(* ===== verification/PktAux.v ===== *)
(** * Other packets and packet utilities of [lib/ngtcp2_pkt.c]

    Validation of ACK frames, the largest data that fits a frame, Version
    Negotiation, Stateless Reset and Retry packets, and the search for the
    server name in a ClientHello.  A packet is written to a destination
    [ngtcp2_buf]; the model returns the bytes stored at [dest->pos] and the
    buffer with its new [last].  The AEAD that computes the integrity tag of
    a Retry packet, [ops->encrypt_retry], is a parameter. *)

From S2P Require Import Prelude Conv Const Wp PktHd Frame FrameSafe Buf.

(** ** ACK frames *)
Fixpoint validate_ack_ranges (largest_ack min_pkt_num : Z) (ranges : list ngtcp2_ack_range) : Z :=
  match ranges with
  | [] => 0
  | r :: ranges =>
      if largest_ack <? i64 (ar_gap r) + 2 then NGTCP2_ERR_ACK_FRAME else
      let largest_ack := largest_ack - (i64 (ar_gap r) + 2) in
      if largest_ack <? i64 (ar_len r) then NGTCP2_ERR_ACK_FRAME else
      let largest_ack := largest_ack - i64 (ar_len r) in
      if largest_ack <? min_pkt_num then NGTCP2_ERR_PROTO else
      validate_ack_ranges largest_ack min_pkt_num ranges
  end.

Definition ngtcp2_pkt_validate_ack (fr : ngtcp2_ack) (min_pkt_num : Z) : Z :=
  let largest_ack := ack_largest_ack fr in
  if largest_ack <? i64 (ack_first_ack_range fr) then NGTCP2_ERR_ACK_FRAME else
  let largest_ack := largest_ack - i64 (ack_first_ack_range fr) in
  if largest_ack <? min_pkt_num then NGTCP2_ERR_PROTO else
  validate_ack_ranges largest_ack min_pkt_num (ack_ranges fr).

(** ** Data that fits a frame *)

(** The cascade both functions end with: [left] is the space behind the
    frame header, before the Length field. *)
Definition max_datalen (len left : Z) : Z :=
  if (8 + 1073741823 <? left) && (1073741823 <? len) then
    Z.min (Z.min len 4611686018427387903) (left - 8)
  else if (4 + 16383 <? left) && (16383 <? len) then
    Z.min (Z.min len 1073741823) (left - 4)
  else if (2 + 63 <? left) && (63 <? len) then
    Z.min (Z.min len 16383) (left - 2)
  else Z.min (Z.min len 63) (left - 1).

Definition ngtcp2_pkt_stream_max_datalen (stream_id offset len left : Z) : res Z :=
  let* n1 := ngtcp2_put_uvarintlen (u64 stream_id) in
  let* n2 := if negb (offset =? 0) then ngtcp2_put_uvarintlen offset else Ok 0 in
  let n := 1 + n1 + n2 in
  if left <=? n then Ok SIZE_MAX else
  Ok (max_datalen len (left - n)).

Definition ngtcp2_pkt_crypto_max_datalen (offset len left : Z) : res Z :=
  let* n1 := ngtcp2_put_uvarintlen offset in
  let n := 1 + n1 in
  if left <=? n + 1 then Ok SIZE_MAX else
  Ok (max_datalen len (left - n)).

Definition ngtcp2_pkt_datagram_framelen (len : Z) : res Z :=
  let* n := ngtcp2_put_uvarintlen len in
  Ok (1 + n + len).

(** ** Destination buffers *)
Definition pkt_validate_tx_dest (dest : ngtcp2_buf) : Z :=
  let rv := ngtcp2_buf_validate (Some dest) NGTCP2_BUF_ROLE_TX_PACKET in
  if negb (rv =? 0)
     || (negb (is_null (b_origin dest)) && negb (bool_decide (b_origin dest = Some 1)))
  then NGTCP2_ERR_BUF_CONTRACT else 0.

Definition buf_destlen (dest : ngtcp2_buf) : Z := addr (b_end dest) - addr (b_pos dest).

(** [dest->last = p] after [p] bytes were stored at [dest->pos]. *)
Definition buf_stored (dest : ngtcp2_buf) (p : list Z) : ngtcp2_buf :=
  set_last dest (Some (addr (b_pos dest) + zlen p)).

(** ** Version Negotiation *)
Definition ngtcp2_pkt_write_version_negotiation (dest : ngtcp2_buf) (unused_random : Z)
    (dcid scid : list Z) (sv : list Z) : res (list Z * ngtcp2_buf) :=
  let len := 1 + 4 + 1 + zlen dcid + 1 + zlen scid + zlen sv * 4 in
  assert! zlen dcid <? 256;
  assert! zlen scid <? 256;
  let rv := pkt_validate_tx_dest dest in
  if negb (rv =? 0) then Err rv else
  if buf_destlen dest <? len then Err NGTCP2_ERR_NOBUF else
  let p := [Z.lor 0xC0 unused_random] in
  let p := ngtcp2_put_uint32be p 0 in
  let p := p ++ [u8 (zlen dcid)] in
  let p := if negb (zlen dcid =? 0) then p ++ dcid else p in
  let p := p ++ [u8 (zlen scid)] in
  let p := if negb (zlen scid =? 0) then p ++ scid else p in
  let p := fold_left ngtcp2_put_uint32be sv p in
  assert! zlen p =? len;
  Ok (p, buf_stored dest p).

(** [for (; payload != end;)] over the four-byte versions. *)
Fixpoint decode_versions (cnt : nat) (payload : list Z) : res (list Z) :=
  match payload, cnt with
  | [], _ => Ok []
  | _, O => Fault
  | _, S cnt =>
      let* (v, payload) := ngtcp2_get_uint32be payload in
      let* l := decode_versions cnt payload in
      Ok (v :: l)
  end.

Definition ngtcp2_pkt_decode_version_negotiation (payload : list Z) : res (list Z * Z) :=
  let payloadlen := zlen payload in
  assert! payloadlen mod 4 =? 0;
  let* l := decode_versions (length payload) payload in
  Ok (l, payloadlen / 4).

(** ** Stateless Reset *)
Definition ngtcp2_pkt_decode_stateless_reset (payload : list Z) : res (list Z * list Z) :=
  let payloadlen := zlen payload in
  if payloadlen <? NGTCP2_MIN_STATELESS_RESET_RANDLEN + NGTCP2_STATELESS_RESET_TOKENLEN
  then Err NGTCP2_ERR_INVALID_ARGUMENT else
  let randlen := payloadlen - NGTCP2_STATELESS_RESET_TOKENLEN in
  let* (rand, p) := get_bytes payload randlen in
  let* (token, _) := get_bytes p NGTCP2_STATELESS_RESET_TOKENLEN in
  Ok (rand, token).

(** [token] is an array of [NGTCP2_STATELESS_RESET_TOKENLEN] bytes. *)
Definition ngtcp2_pkt_write_stateless_reset2 (dest : ngtcp2_buf) (token rand : list Z)
    : res (list Z * ngtcp2_buf) :=
  let rv := pkt_validate_tx_dest dest in
  if negb (rv =? 0) then Err rv else
  let destlen := buf_destlen dest in
  if destlen <? NGTCP2_MIN_STATELESS_RESET_RANDLEN + NGTCP2_STATELESS_RESET_TOKENLEN
  then Err NGTCP2_ERR_NOBUF else
  if zlen rand <? NGTCP2_MIN_STATELESS_RESET_RANDLEN then Err NGTCP2_ERR_INVALID_ARGUMENT else
  let randlen := Z.min (destlen - NGTCP2_STATELESS_RESET_TOKENLEN) (zlen rand) in
  let* (r, _) := get_bytes rand randlen in
  let p := r ++ token in
  match p with
  | base :: p =>
      let p := u8 (Z.lor (Z.land base 0x3F) 0x40) :: p in
      Ok (p, buf_stored dest p)
  | [] => Fault
  end.

(** ** Retry *)
Record ngtcp2_pkt_retry := mk_pkt_retry {
  rt_odcid : list Z;
  rt_token : list Z;
  rt_tag : list Z;
}.

(** [dest->odcid] is filled in by the caller. *)
Definition ngtcp2_pkt_decode_retry (odcid payload : list Z) : res ngtcp2_pkt_retry :=
  let payloadlen := zlen payload in
  let len := 1 + NGTCP2_RETRY_TAGLEN in
  if payloadlen <? len then Err NGTCP2_ERR_INVALID_ARGUMENT else
  let tokenlen := payloadlen - NGTCP2_RETRY_TAGLEN in
  let* (token, p) := get_bytes payload tokenlen in
  let* (tag, _) := get_bytes p NGTCP2_RETRY_TAGLEN in
  Ok (mk_pkt_retry odcid token tag).

Definition ngtcp2_pkt_encode_pseudo_retry (destlen : Z) (hd : ngtcp2_pkt_hd) (unused : Z)
    (odcid token : list Z) : res (list Z) :=
  if destlen <? 1 + zlen odcid then Err NGTCP2_ERR_NOBUF else
  let p := [u8 (zlen odcid)] ++ odcid in
  let destlen := destlen - zlen p in
  let* q := ngtcp2_pkt_encode_hd_long destlen hd in
  if destlen <? zlen q + zlen token then Err NGTCP2_ERR_NOBUF else
  match q with
  | c :: q => Ok (p ++ (Z.lor (Z.land c 0xF0) unused :: q) ++ token)
  | [] => Fault
  end.

(** [NGTCP2_RETRY_NONCE_V1] and [NGTCP2_RETRY_NONCE_V2] *)
Definition NGTCP2_RETRY_NONCE_V1 : list Z :=
  [0x46; 0x15; 0x99; 0xd3; 0x5d; 0x63; 0x2b; 0xf2; 0x23; 0x98; 0x25; 0xbb].
Definition NGTCP2_RETRY_NONCE_V2 : list Z :=
  [0xd8; 0x69; 0x69; 0xbc; 0x2d; 0x7c; 0x6d; 0x99; 0x90; 0xef; 0xb0; 0x4a].

Definition retry_nonce (version : Z) : list Z :=
  if version =? NGTCP2_PROTO_VER_V2 then NGTCP2_RETRY_NONCE_V2 else NGTCP2_RETRY_NONCE_V1.

Section Retry.
(** [ops->encrypt_retry] with the key of [aead_ctx]: from the nonce and the
    associated data to the return value and the bytes put into the tag
    buffer. *)
Variable encrypt_retry : list Z -> list Z -> Z * list Z.

(** The tag of a pseudo packet, as both functions compute it. *)
Definition retry_tag (version : Z) (pseudo_retry : list Z) : res (list Z) :=
  let '(rv, tag) := encrypt_retry (retry_nonce version) pseudo_retry in
  if negb (rv =? 0) then
    Err (if rv =? NGTCP2_ERR_BUF_CONTRACT then rv else NGTCP2_ERR_CALLBACK_FAILURE)
  else if negb (zlen tag =? NGTCP2_RETRY_TAGLEN) then Err NGTCP2_ERR_BUF_CONTRACT
  else Ok tag.

Definition ngtcp2_pkt_write_retry (dest : ngtcp2_buf) (version : Z)
    (dcid scid odcid token : list Z) : res (list Z * ngtcp2_buf) :=
  assert! 0 <? zlen token;
  assert! negb (ngtcp2_cid_eq scid odcid);
  if zlen odcid <? NGTCP2_MIN_INITIAL_DCIDLEN then Err NGTCP2_ERR_INVALID_ARGUMENT else
  let rv := pkt_validate_tx_dest dest in
  if negb (rv =? 0) then Err rv else
  let hd := ngtcp2_pkt_hd_init NGTCP2_PKT_FLAG_LONG_FORM NGTCP2_PKT_RETRY (Some dcid)
              (Some scid) 0 1 version in
  let* pseudo_retry := ngtcp2_pkt_encode_pseudo_retry 1500 hd 0 odcid token in
  let* tag := retry_tag version pseudo_retry in
  let offset := 1 + zlen odcid in
  if buf_destlen dest <? zlen pseudo_retry + NGTCP2_RETRY_TAGLEN - offset
  then Err NGTCP2_ERR_NOBUF else
  let* p := advance pseudo_retry offset in
  let p := p ++ tag in
  Ok (p, buf_stored dest p).

Definition ngtcp2_pkt_verify_retry_tag (version : Z) (retry : ngtcp2_pkt_retry)
    (pkt : list Z) : res Z :=
  let pktlen := zlen pkt in
  assert! NGTCP2_RETRY_TAGLEN <=? pktlen;
  if 1500 <? 1 + zlen (rt_odcid retry) + pktlen - NGTCP2_RETRY_TAGLEN
  then Err NGTCP2_ERR_PROTO else
  let p := [u8 (zlen (rt_odcid retry))] ++ rt_odcid retry in
  let* (q, _) := get_bytes pkt (pktlen - NGTCP2_RETRY_TAGLEN) in
  let p := p ++ q in
  let* tag := retry_tag version p in
  if negb (memcmp (rt_tag retry) tag (Z.to_nat NGTCP2_RETRY_TAGLEN) =? 0)
  then Err NGTCP2_ERR_PROTO else Ok 0.
End Retry.
Lemma decode_param_safe params p :
  params_ok params -> bytes p ->
  wp (decode_param params p) (shorter params_ok p) malformed.
Proof.
  intros Hok Hb. unfold decode_param. eapply wp_fst; [by apply wp_decode_varint|].
  intros t q Ht Hq Hlq.
  assert (Hsh : forall (P : ngtcp2_transport_params) r, params_ok P -> bytes r -> zlen r < zlen q ->
            shorter params_ok p (P, r)) by (intros; split_and!; cbn; [done|done|lia]).
  unfold MALFORMED.
  repeat match goal with
  | |- wp (if t =? ?c then _ else _) _ _ => case (t =? c)
  end.
  all: try (eapply wp_fst; [by apply wp_decode_cid_param|]; intros c r Hc Hbr Hlr;
            cbn [wp]; apply Hsh; [set_ok Hok; exact Hc|done|done]; fail).
  all: try (wp_step; eapply wp_mono; [by apply wp_decode_zero_param| |done]; intros r [Hbr Hlr];
            cbn [wp]; apply Hsh; [set_ok Hok; fail|done|done]; fail).
  all: try (eapply wp_fst; [by apply wp_decode_varint_param|]; intros v r Hv Hbr Hlr;
            unfold varint in Hv; wp_steps; try reflexivity; apply Hsh; [|done|done];
            set_ok Hok; cbn; unfold varint; lia).
  - eapply wp_fst; [by apply wp_decode_varint_param|]. intros v r Hv Hbr Hlr. cbn [wp].
    apply Hsh; [|done|done]. set_ok Hok. apply u64_range.
  - eapply wp_fst; [by apply wp_decode_varint|]. intros v r Hv Hbr Hlr.
    unfold NGTCP2_STATELESS_RESET_TOKENLEN. wp_steps; try reflexivity.
    apply Hsh; [|done|lia]. by set_ok Hok.
  - eapply wp_fst; [by apply wp_decode_preferred_addr|]. intros pa r Hpa Hbr Hlr. cbn [wp].
    apply Hsh; [|done|done]. by set_ok Hok.
  - eapply wp_fst; [by apply wp_decode_varint_param|]. intros v r Hv Hbr Hlr.
    unfold varint in Hv. wp_step; [reflexivity|]. cbn [wp]. apply Hsh; [|done|done].
    unfold NGTCP2_MILLISECONDS. rewrite u64_small by (unfold is_u64; lia).
    set_ok Hok. cbn [tp_max_ack_delay set_max_ack_delay]. unfold NGTCP2_MILLISECONDS. lia.
  - eapply wp_fst; [apply wp_decode_version_info; [done|exact (ok_versions _ Hok)]|]. intros vi r Hvi Hbr Hlr.
    cbn [wp]. apply Hsh; [|done|done]. set_ok Hok; first [exact (fun _ => Hvi) | exact (proj2 Hvi)].
  - wp_step. eapply wp_mono; [by apply wp_decode_valuelen| |done].
    intros [v r] ((Hv & Hbr & Hlr) & Hle). unfold varint in Hv. cbn [fst snd] in *. wp_steps.
    apply Hsh; [done|done|lia].
Qed.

### [YOUR OBJECTIVE]
In the listing above, find the line with "Err (if rv =?" and the line with "Definition ngtcp2_pkt_write_retry (dest"; output exactly those lines and all lines between them.

### [RESPONSE]
    Err (if rv =? NGTCP2_ERR_BUF_CONTRACT then rv else NGTCP2_ERR_CALLBACK_FAILURE)
  else if negb (zlen tag =? NGTCP2_RETRY_TAGLEN) then Err NGTCP2_ERR_BUF_CONTRACT
  else Ok tag.

Definition ngtcp2_pkt_write_retry (dest : ngtcp2_buf) (version : Z)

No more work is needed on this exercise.